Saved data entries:
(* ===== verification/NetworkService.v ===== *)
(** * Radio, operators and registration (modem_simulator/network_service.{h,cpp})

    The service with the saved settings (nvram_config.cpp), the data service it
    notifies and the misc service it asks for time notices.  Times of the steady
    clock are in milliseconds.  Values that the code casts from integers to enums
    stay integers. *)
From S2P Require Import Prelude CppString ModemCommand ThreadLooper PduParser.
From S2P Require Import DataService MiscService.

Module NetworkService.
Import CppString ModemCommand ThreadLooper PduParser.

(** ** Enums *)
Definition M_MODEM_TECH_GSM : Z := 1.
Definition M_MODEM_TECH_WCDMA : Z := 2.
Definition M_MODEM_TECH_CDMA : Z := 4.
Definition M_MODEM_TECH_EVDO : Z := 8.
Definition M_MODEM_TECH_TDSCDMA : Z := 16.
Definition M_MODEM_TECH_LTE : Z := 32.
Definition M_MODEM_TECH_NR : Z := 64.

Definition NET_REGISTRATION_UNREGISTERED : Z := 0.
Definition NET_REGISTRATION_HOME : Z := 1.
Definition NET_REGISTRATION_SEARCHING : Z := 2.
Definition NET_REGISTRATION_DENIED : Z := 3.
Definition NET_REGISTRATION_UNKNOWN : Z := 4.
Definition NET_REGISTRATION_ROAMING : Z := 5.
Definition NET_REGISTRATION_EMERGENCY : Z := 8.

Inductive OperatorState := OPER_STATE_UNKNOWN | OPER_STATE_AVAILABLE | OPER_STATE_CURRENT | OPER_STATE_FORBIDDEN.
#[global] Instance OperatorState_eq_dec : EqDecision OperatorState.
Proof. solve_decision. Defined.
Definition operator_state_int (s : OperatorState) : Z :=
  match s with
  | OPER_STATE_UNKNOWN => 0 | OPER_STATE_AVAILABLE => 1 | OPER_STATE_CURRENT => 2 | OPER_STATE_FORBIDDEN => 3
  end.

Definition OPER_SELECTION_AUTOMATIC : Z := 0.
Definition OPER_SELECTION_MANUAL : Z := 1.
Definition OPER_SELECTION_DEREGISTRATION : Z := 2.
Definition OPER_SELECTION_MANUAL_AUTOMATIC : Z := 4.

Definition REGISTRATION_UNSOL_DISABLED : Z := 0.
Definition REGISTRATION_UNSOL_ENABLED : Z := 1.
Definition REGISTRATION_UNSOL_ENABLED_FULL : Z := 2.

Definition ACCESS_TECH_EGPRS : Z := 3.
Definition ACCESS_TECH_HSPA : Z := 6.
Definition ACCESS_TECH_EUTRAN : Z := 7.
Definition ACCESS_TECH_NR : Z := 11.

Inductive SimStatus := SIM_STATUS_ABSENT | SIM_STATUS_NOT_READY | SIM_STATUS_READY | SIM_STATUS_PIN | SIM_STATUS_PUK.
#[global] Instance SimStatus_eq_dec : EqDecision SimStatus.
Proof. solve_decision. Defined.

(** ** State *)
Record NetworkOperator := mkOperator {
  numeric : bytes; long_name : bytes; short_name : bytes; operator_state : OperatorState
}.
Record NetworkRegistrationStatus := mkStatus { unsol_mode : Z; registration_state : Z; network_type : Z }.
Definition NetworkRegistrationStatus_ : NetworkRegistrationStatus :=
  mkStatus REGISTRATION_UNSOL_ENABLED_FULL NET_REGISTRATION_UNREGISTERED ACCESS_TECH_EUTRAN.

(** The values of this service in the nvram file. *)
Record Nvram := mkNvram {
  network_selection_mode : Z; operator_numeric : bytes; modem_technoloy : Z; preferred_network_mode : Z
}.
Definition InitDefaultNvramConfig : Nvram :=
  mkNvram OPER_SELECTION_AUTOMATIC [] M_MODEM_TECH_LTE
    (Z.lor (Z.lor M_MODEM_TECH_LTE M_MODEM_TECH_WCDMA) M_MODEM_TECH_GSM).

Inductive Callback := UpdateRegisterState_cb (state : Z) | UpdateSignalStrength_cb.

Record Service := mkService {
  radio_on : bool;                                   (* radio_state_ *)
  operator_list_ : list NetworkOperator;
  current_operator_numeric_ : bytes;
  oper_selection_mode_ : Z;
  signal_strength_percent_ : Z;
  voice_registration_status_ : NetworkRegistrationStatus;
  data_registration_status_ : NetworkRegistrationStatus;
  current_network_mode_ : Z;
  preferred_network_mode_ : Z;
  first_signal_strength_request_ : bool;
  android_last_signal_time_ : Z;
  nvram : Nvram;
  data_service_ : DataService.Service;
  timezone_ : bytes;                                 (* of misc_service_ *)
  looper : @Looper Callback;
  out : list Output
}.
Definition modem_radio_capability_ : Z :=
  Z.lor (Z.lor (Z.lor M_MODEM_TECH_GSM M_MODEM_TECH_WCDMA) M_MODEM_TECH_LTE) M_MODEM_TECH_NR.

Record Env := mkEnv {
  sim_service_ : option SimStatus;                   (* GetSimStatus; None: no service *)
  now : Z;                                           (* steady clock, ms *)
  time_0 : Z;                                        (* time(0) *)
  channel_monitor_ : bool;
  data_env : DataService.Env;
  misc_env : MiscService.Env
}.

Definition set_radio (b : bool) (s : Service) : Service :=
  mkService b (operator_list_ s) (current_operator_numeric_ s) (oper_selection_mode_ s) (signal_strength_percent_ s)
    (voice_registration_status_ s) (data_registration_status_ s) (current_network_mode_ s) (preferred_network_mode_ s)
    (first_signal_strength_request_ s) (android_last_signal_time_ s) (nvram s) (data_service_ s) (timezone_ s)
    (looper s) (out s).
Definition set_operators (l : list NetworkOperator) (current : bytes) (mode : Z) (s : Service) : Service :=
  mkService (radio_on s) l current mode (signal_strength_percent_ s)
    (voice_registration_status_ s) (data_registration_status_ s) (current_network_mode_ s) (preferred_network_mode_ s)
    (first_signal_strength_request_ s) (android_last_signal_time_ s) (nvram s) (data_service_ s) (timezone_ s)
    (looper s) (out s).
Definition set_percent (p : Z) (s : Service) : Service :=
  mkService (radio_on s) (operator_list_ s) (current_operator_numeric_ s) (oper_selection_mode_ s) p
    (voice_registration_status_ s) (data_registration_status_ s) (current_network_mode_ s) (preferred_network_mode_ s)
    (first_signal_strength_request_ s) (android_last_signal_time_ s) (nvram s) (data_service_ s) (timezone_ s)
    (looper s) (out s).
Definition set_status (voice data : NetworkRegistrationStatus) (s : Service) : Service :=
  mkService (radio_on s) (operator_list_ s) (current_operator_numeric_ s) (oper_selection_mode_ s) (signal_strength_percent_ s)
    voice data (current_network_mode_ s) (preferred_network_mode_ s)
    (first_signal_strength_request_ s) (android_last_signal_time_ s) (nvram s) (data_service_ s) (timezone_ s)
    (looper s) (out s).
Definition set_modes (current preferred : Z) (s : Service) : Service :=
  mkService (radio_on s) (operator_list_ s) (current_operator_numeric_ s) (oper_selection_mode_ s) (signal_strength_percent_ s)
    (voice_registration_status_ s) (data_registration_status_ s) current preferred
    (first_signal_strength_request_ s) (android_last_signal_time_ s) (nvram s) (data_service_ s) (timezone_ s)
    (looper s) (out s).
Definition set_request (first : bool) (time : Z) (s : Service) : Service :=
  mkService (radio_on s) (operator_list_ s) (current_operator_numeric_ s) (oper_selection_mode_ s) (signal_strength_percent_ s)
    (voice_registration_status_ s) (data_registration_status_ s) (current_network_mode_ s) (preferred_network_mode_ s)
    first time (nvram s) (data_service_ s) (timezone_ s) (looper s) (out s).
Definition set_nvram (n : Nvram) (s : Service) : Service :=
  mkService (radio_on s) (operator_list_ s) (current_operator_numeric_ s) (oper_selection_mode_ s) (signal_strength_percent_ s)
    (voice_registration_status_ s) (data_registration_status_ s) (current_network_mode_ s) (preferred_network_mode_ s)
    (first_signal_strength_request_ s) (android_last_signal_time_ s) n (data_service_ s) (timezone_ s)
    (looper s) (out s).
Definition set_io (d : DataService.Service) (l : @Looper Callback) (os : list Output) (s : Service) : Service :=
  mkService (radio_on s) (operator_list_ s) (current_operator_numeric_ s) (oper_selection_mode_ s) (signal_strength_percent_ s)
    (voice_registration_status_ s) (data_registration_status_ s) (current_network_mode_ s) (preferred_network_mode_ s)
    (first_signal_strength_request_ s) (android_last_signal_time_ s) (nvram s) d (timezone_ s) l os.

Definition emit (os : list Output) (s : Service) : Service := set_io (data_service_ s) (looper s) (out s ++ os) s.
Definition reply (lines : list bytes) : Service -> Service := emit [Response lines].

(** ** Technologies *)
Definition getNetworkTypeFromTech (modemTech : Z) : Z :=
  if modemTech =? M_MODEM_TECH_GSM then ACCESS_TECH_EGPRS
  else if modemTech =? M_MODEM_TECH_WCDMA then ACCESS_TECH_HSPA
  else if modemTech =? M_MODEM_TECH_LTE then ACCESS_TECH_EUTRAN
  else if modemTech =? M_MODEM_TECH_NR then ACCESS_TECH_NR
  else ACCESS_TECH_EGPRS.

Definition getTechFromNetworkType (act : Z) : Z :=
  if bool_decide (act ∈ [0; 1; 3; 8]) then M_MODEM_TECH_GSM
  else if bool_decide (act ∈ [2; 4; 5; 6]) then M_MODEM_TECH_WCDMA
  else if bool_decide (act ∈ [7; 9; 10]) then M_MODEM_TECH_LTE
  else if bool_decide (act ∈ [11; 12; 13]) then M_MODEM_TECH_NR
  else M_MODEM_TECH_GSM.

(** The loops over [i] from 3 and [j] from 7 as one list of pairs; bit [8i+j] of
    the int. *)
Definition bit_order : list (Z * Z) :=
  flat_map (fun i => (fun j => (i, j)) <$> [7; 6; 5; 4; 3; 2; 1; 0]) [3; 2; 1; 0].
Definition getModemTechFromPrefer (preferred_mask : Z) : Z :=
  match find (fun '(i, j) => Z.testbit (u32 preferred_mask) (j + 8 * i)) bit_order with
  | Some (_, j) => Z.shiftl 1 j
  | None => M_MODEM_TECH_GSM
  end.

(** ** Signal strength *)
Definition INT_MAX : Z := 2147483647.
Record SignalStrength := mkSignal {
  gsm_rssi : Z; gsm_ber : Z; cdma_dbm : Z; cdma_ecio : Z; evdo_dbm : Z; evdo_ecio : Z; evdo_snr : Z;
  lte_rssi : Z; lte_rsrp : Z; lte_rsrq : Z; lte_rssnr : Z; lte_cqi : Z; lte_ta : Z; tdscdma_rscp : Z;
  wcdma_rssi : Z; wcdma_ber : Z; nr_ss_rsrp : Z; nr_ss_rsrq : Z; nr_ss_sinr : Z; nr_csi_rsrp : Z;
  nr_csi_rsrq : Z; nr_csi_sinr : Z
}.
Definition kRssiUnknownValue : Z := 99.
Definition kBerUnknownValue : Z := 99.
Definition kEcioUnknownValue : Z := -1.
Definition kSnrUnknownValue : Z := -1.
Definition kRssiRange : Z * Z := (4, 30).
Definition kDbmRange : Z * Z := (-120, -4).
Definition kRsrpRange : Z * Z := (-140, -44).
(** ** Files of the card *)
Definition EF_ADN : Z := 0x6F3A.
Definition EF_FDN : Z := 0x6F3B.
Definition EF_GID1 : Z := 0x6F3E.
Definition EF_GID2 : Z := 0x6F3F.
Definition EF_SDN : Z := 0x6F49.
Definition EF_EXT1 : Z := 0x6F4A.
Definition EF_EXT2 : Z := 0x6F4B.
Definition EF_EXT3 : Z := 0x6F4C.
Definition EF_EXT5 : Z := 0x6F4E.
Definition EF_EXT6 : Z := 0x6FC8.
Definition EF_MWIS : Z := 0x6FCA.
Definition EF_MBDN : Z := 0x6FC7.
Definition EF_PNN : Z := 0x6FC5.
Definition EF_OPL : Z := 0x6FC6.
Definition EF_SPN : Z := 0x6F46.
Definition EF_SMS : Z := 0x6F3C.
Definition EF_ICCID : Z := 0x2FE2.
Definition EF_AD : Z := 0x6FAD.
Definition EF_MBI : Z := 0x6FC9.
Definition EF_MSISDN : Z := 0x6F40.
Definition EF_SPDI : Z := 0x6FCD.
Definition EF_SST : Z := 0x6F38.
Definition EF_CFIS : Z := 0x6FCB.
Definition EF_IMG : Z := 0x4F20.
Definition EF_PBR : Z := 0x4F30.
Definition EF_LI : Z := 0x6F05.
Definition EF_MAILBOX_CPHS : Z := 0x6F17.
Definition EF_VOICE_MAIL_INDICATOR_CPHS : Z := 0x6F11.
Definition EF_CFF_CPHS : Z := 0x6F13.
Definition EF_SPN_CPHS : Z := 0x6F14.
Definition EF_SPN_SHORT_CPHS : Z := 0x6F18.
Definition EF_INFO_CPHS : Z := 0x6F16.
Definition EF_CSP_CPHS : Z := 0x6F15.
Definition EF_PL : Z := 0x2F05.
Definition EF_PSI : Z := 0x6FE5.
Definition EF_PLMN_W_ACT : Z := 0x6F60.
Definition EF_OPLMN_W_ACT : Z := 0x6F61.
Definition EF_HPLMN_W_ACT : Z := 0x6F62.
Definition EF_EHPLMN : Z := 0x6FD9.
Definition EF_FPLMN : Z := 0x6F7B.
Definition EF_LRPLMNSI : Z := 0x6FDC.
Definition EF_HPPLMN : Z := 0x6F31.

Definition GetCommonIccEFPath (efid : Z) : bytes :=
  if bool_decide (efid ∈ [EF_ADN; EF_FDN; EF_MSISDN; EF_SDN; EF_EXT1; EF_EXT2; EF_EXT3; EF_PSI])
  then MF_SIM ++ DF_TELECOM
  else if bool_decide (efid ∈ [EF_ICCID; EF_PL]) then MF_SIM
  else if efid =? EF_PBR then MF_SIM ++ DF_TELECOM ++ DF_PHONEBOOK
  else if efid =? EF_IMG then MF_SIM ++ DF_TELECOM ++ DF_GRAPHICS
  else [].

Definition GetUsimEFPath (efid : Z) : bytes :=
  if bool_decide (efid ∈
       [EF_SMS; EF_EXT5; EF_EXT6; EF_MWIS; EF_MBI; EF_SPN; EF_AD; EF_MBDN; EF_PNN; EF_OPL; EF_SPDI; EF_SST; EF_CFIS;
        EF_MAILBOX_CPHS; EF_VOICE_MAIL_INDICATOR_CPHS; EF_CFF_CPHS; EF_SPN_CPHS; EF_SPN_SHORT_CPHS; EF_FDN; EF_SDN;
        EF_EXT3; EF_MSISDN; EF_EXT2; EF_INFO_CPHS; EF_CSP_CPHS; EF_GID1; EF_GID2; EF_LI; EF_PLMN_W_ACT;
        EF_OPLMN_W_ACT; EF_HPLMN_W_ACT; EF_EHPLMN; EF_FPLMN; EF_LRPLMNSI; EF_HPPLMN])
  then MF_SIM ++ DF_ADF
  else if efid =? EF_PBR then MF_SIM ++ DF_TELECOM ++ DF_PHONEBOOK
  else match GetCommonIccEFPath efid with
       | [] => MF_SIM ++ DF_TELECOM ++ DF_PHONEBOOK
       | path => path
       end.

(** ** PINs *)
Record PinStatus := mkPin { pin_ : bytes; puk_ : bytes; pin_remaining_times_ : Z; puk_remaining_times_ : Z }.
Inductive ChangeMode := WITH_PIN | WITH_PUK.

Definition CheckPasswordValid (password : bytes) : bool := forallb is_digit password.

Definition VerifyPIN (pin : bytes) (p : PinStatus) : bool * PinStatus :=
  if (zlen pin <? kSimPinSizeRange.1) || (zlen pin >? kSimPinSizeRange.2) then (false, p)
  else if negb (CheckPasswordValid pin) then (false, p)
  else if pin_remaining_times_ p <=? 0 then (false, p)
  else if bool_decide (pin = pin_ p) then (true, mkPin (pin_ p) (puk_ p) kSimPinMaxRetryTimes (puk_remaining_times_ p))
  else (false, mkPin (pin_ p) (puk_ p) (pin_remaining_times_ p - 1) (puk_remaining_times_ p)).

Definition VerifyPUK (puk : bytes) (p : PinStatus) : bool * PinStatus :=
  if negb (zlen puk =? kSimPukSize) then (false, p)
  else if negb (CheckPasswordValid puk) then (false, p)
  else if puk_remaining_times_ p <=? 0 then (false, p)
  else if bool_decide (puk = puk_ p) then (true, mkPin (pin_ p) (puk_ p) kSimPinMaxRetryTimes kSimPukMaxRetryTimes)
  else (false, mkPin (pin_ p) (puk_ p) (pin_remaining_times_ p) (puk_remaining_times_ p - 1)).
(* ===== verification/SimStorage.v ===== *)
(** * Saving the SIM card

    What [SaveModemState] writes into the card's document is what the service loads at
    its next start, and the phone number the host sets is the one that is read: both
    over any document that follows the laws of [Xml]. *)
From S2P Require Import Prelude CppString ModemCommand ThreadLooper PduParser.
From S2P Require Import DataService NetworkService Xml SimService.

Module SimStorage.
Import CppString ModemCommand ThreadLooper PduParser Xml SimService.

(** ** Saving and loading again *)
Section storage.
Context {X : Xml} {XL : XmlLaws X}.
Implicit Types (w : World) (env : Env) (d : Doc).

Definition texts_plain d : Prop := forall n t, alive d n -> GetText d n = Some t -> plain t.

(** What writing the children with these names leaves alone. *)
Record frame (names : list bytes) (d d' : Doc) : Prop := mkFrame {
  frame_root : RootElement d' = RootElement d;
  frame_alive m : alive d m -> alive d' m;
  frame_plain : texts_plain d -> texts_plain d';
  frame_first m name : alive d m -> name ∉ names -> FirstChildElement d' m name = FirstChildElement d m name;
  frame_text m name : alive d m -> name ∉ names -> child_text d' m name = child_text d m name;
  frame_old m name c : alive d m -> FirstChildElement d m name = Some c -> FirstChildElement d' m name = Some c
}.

**Directions:** Report all lines above with "over".

**Answer space:**
(** The loops over [i] from 3 and [j] from 7 as one list of pairs; bit [8i+j] of
    over any document that follows the laws of [Xml]. *)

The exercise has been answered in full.